These parallel themes have facilitated the extraordinary economic, political, and social success of the American Jewish community, but also have contributed to widespread cultural assimilation.[66] More recently however, the propriety and degree of assimilation has also become a significant and controversial issue within the modern American Jewish community, with both political and religious skeptics.[67]
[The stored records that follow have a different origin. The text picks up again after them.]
Lemma ramp8_step (j : Z) :
  0 <= j ->
  next 8 (set_phase (u32 (j * 65536)) ramp8) =
  Some ((j + 1) mod 8, set_phase (u32 ((j + 1) * 65536)) ramp8).
Proof.
  intros Hj. rewrite next_eq.
  assert (advanced (set_phase (u32 (j * 65536)) ramp8)
          = u32 ((j + 1) * 65536)) as ->.
  { unfold advanced. cbn [set_phase phase_fractional phase_increment_fractional
                          ramp8].
    rewrite u32_add_l. f_equal. change (Z.shiftl 1 16) with 65536. lia. }
  assert (Z.land (Z.shiftr (u32 ((j + 1) * 65536)) F_BITS) (u16 (8 - 1))
          = (j + 1) mod 8) as ->.
  { unfold F_BITS. rewrite shr_mask_u32 by (unfold u16; cbn; lia).
    change (u16 (8 - 1)) with (Z.ones 3).
    rewrite Z.land_ones, Z.shiftr_div_pow2 by lia.
    change (2 ^ 16) with 65536. rewrite Z.div_mul by lia. reflexivity. }
  change (table_entry (set_phase (u32 (j * 65536)) ramp8))
    with (table_entry ramp8).
  rewrite ramp8_entry by (apply Z.mod_pos_bound; lia).
  reflexivity.
Qed.

Lemma ramp8_run (n : nat) : forall j : nat,
  next_n 8 n (set_phase (u32 (Z.of_nat j * 65536)) ramp8) =
  Some (map (fun i => Z.of_nat i mod 8) (seq (S j) n),
        set_phase (u32 (Z.of_nat (j + n) * 65536)) ramp8).
Proof.
  induction n as [| n IH]; intros j.
  - cbn. now rewrite Nat.add_0_r.
  - cbn [next_n]. unfold bind at 1. rewrite ramp8_step by lia.
    replace (Z.of_nat j + 1) with (Z.of_nat (S j)) by lia.
    unfold bind at 1. rewrite IH. unfold ret. cbn [seq map].
    now replace (S j + n)%nat with (j + S n)%nat by lia.
Qed.

(** C2, as the code has it.  With [N = 8], the table [0,1,...,7], the phase
    at [0] and the increment [1 << 16], the [j]-th call of [next()] answers
    [j mod 8], counting the calls from one: the samples are
    [1,2,3,4,5,6,7,0,1,...], each call one table step after the one
    before. *)
Theorem ramp8_samples (n : nat) :
  sample_of (next_n 8 n ramp8) =
  Some (map (fun j => Z.of_nat j mod 8) (seq 1 n)).
Proof.
  change ramp8 with (set_phase (u32 (Z.of_nat 0 * 65536)) ramp8).
  now rewrite ramp8_run.
Qed.

(** C2, as stated, fails: the first call answers the entry [1], not [0], and
    ten calls answer [1,2,3,4,5,6,7,0,1,2]. *)
Lemma ramp8_first_sample_is_not_0 :
  sample_of (next 8 ramp8) = Some 1 /\
  sample_of (next 8 ramp8) <> Some 0 /\
  sample_of (next_n 8 10 ramp8) = Some [1; 2; 3; 4; 5; 6; 7; 0; 1; 2] /\
  sample_of (next_n 8 10 ramp8) <> Some [0; 1; 2; 3; 4; 5; 6; 7; 0; 1].
Proof.
  repeat split; try reflexivity; vm_compute; discriminate.
Qed.

(** ** phMod() *)

Lemma phMod_index N m p :
  0 < N < 2 ^ 16 ->
  Z.land (Z.shiftr (u32 (p + u32 (s32 (m * N)))) F_BITS) (u16 (N - 1)) =
  Z.land (Z.shiftr (p + m * N) 16) (N - 1).
Proof.
  intros HN. unfold F_BITS.
  rewrite u32_s32, u32_add_r, u16_pred by lia.
  apply shr_mask_u32. lia.
Qed.

Lemma phMod_0_next N o : phMod N 0 o = next N o.
Proof.
  rewrite phMod_eq, next_eq.
  replace (u32 (advanced o + u32 (s32 (0 * N)))) with (advanced o);
    [reflexivity |].
  rewrite u32_s32, u32_add_r, Z.mul_0_l, Z.add_0_r.
  unfold advanced. now rewrite u32_idem.
Qed.

(** C3. For every state and every modulation argument [m], [phMod(m)] leaves
    the phase that [next()] leaves, the old phase plus the increment modulo
    [2^32], and answers the table entry at
    [((phase + m * N) >> 16) & (N - 1)] for that phase: the modulation term
    is in the index only.  Whenever both calls answer from the same state
    they leave the same object, and [phMod(0)] is [next()]: same sample,
    same object. *)
Theorem phMod_reads_beside_the_phase (N m : Z) (o : Oscil) :
  0 < N < 2 ^ 16 ->
  phMod N m o =
  option_map
    (fun c => (c, set_phase
                    (u32 (phase_fractional o + phase_increment_fractional o))
                    o))
    (table_entry o
       (Z.land
          (Z.shiftr
             (u32 (phase_fractional o + phase_increment_fractional o) + m * N)
             16)
          (N - 1)))
  /\ (forall c o' c' o'',
        phMod N m o = Some (c, o') -> next N o = Some (c', o'') -> o' = o'')
  /\ phMod N 0 o = next N o.
Proof.
  intros HN. split; [| split].
  - rewrite phMod_eq, phMod_index by assumption. reflexivity.
  - intros c o' c' o''. rewrite phMod_eq, next_eq.
    destruct (table_entry o _); [| discriminate].
    destruct (table_entry o _); [| discriminate].
    cbn. congruence.
  - apply phMod_0_next.
Qed.

Lemma phMod_reads_beside_the_phase_witness :
  0 < 8 < 2 ^ 16 /\
  phMod 8 (-16384) (mkOscil 0 65536 [10; 20; 30; 40; 50; 60; 70; 200]) =
  Some (-56, mkOscil 65536 65536 [10; 20; 30; 40; 50; 60; 70; 200]).
Proof.
  split; [lia |].
  destruct (phMod_reads_beside_the_phase 8 (-16384)
              (mkOscil 0 65536 [10; 20; 30; 40; 50; 60; 70; 200]))
    as [E _]; [lia |].
  rewrite E. reflexivity.
Defined.

(** ** atIndex() *)

Lemma atIndex_period_width N i w :
  pow2_cells N -> 16 <= w ->
  Z.land ((i + N) mod 2 ^ w) (u16 (N - 1)) = Z.land i (u16 (N - 1)).
Proof.
  intros H Hw. rewrite !mask_is_mod by assumption.
  pose proof (pow2_cells_range _ H) as Hr.
  destruct H as (k & Hk & ->).
  rewrite Z.mod_mod_divide.
  - rewrite <- Z.add_mod_idemp_r, Z.mod_same, Z.add_0_r by lia. reflexivity.
  - exists (2 ^ (w - k)). rewrite <- Z.pow_add_r by lia. f_equal. lia.
Qed.

Lemma atIndex_period N i :
  pow2_cells N ->
  Z.land (u16 (i + N)) (u16 (N - 1)) = Z.land i (u16 (N - 1)).
Proof. intros H. apply atIndex_period_width; [assumption | lia]. Qed.

(** C4. [atIndex(i)] answers the table entry at [i & (N - 1)] and leaves the
    object as it was; for every table length [N] that is a power of two and
    every index [i], with [i + N] taken in the 16 bits of the argument,
    [atIndex(i + N)] is [atIndex(i)].  The same holds when the sum is taken
    in any wider unsigned type. *)
Theorem atIndex_pure_and_periodic (N i : Z) (o : Oscil) :
  pow2_cells N ->
  atIndex N i o =
  option_map (fun c => (c, o)) (table_entry o (Z.land i (N - 1)))
  /\ atIndex N (u16 (i + N)) o = atIndex N i o
  /\ (forall w, 16 <= w -> atIndex N ((i + N) mod 2 ^ w) o = atIndex N i o).
Proof.
  intros H. pose proof (pow2_cells_range _ H) as Hr. split; [| split].
  - rewrite atIndex_eq, u16_pred by lia. reflexivity.
  - rewrite !atIndex_eq, atIndex_period by assumption. reflexivity.
  - intros w Hw.
    rewrite !atIndex_eq, atIndex_period_width by assumption. reflexivity.
Qed.

Lemma pow2_cells_8 : pow2_cells 8.
Proof. exists 3. split; [lia | reflexivity]. Defined.

Lemma pow2_cells_256 : pow2_cells 256.
Proof. exists 8. split; [lia | reflexivity]. Defined.

Lemma atIndex_pure_and_periodic_witness :
  pow2_cells 8 /\
  atIndex 8 65535 ramp8 = Some (7, ramp8) /\
  atIndex 8 (u16 (65535 + 8)) ramp8 = atIndex 8 65535 ramp8.
Proof.
  split; [exact pow2_cells_8 |].
  destruct (atIndex_pure_and_periodic 8 65535 ramp8 pow2_cells_8)
    as (E & P & _).
  split; [rewrite E; reflexivity | exact P].
Defined.

(** ** The frequency setters *)

Lemma udiv_pos a R : 0 < R -> udiv a R = Some (a / R).
Proof.
  intros HR. unfold udiv.
  destruct (Z.eqb_spec R 0) as [E | _]; [lia | reflexivity].
Qed.

Lemma setFreq_n8_eq N R freq o :
  0 < R ->
  setFreq_n8 N R freq o =
  Some (tt, set_phase_increment (shl32 (u32 (freq * N) / R) 8) o).
Proof.
  intros HR. unfold setFreq_n8, bind, lift, modify.
  rewrite udiv_pos by assumption. reflexivity.
Qed.

Lemma setFreq_eq N R f o :
  0 < R ->
  setFreq N R f o =
  Some (tt, set_phase_increment (shl32 (u32 (f * N) / R) 16) o).
Proof.
  intros HR. unfold setFreq, bind, lift, modify.
  rewrite udiv_pos by assumption. reflexivity.
Qed.

Lemma phaseIncFromFreq_eq N R f :
  0 < R -> phaseIncFromFreq N R f = Some (shl32 (u32 (f * N) / R) 16).
Proof.
  intros HR. unfold phaseIncFromFreq.
  rewrite udiv_pos by assumption. reflexivity.
Qed.

Lemma shl32_exact q k :
  0 <= k -> 0 <= q -> q * 2 ^ k < 2 ^ 32 -> shl32 q k = q * 2 ^ k.
Proof.
  intros Hk Hq Hlt. unfold shl32.
  rewrite Z.shiftl_mul_pow2 by assumption.
  apply u32_small. split; [| assumption].
  apply Z.mul_nonneg_nonneg; [assumption |]. apply Z.pow_nonneg. lia.
Qed.

(** C5. For every Q24.8 frequency [freq], [setFreq_n8(freq)] sets the phase
    increment to [((freq * N) / R) << 8]: the product is reduced modulo
    [2^32] whatever its size, the quotient is the integer quotient rounded
    down, and the shifted value is stored in the 32 bits of the increment
    (it is the exact [q * 2^8] whenever the quotient [q] is below [2^24]).
    The call returns for every [freq]; the object it leaves holds that
    increment, and the phase and the table it had. *)
Theorem setFreq_n8_increment (N R freq : Z) (o : Oscil) :
  0 < R ->
  exists o',
    setFreq_n8 N R freq o = Some (tt, o')
    /\ phase_increment_fractional o'
       = u32 (Z.shiftl (((freq * N) mod 2 ^ 32) / R) 8)
    /\ phase_fractional o' = phase_fractional o
    /\ table o' = table o
    /\ R * (((freq * N) mod 2 ^ 32) / R) <= (freq * N) mod 2 ^ 32
         < R * (((freq * N) mod 2 ^ 32) / R + 1)
    /\ (((freq * N) mod 2 ^ 32) / R < 2 ^ 24 ->
        phase_increment_fractional o'
        = ((freq * N) mod 2 ^ 32) / R * 2 ^ 8).
Proof.
  intros HR.
  exists (set_phase_increment (shl32 (u32 (freq * N) / R) 8) o).
  split; [now apply setFreq_n8_eq |].
  split; [reflexivity |]. split; [reflexivity |]. split; [reflexivity |].
  split.
  - split.
    + now apply Z.mul_div_le.
    + rewrite Z.add_1_r. now apply Z.mul_succ_div_gt.
  - intros Hq. cbn [set_phase_increment phase_increment_fractional].
    apply (shl32_exact _ 8); [lia | | unfold u32; lia].
    apply Z.div_pos; [| assumption].
    apply Z.mod_pos_bound. lia.
Qed.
While not all Jews disapprove of intermarriage, many members of the Jewish community have become concerned that the high rate of interfaith marriage will result in the eventual disappearance of the American Jewish community. Intermarriage rates have risen from roughly 6% in 1950 and 25% in 1974,[68] to approximately 4050% in the year 2000.[69] By 2013, the intermarriage rate had risen to 71%.[70] This, in combination with the comparatively low birthrate in the Jewish community, has led to a 5% decline in the Jewish population of the United States in the 1990s. In addition to this, when compared with the general American population, the American Jewish community is slightly older.

A third of intermarried couples provide their children with a Jewish upbringing, and doing so is more common among intermarried families raising their children in areas with high Jewish populations.[71] The Boston area, for example, is exceptional in that an estimated 60% percent of children of intermarriages are being raised Jewish, meaning that intermarriage would actually be contributing to a net increase in the number of Jews.[72] As well, some children raised through intermarriage rediscover and embrace their Jewish roots when they themselves marry and have children.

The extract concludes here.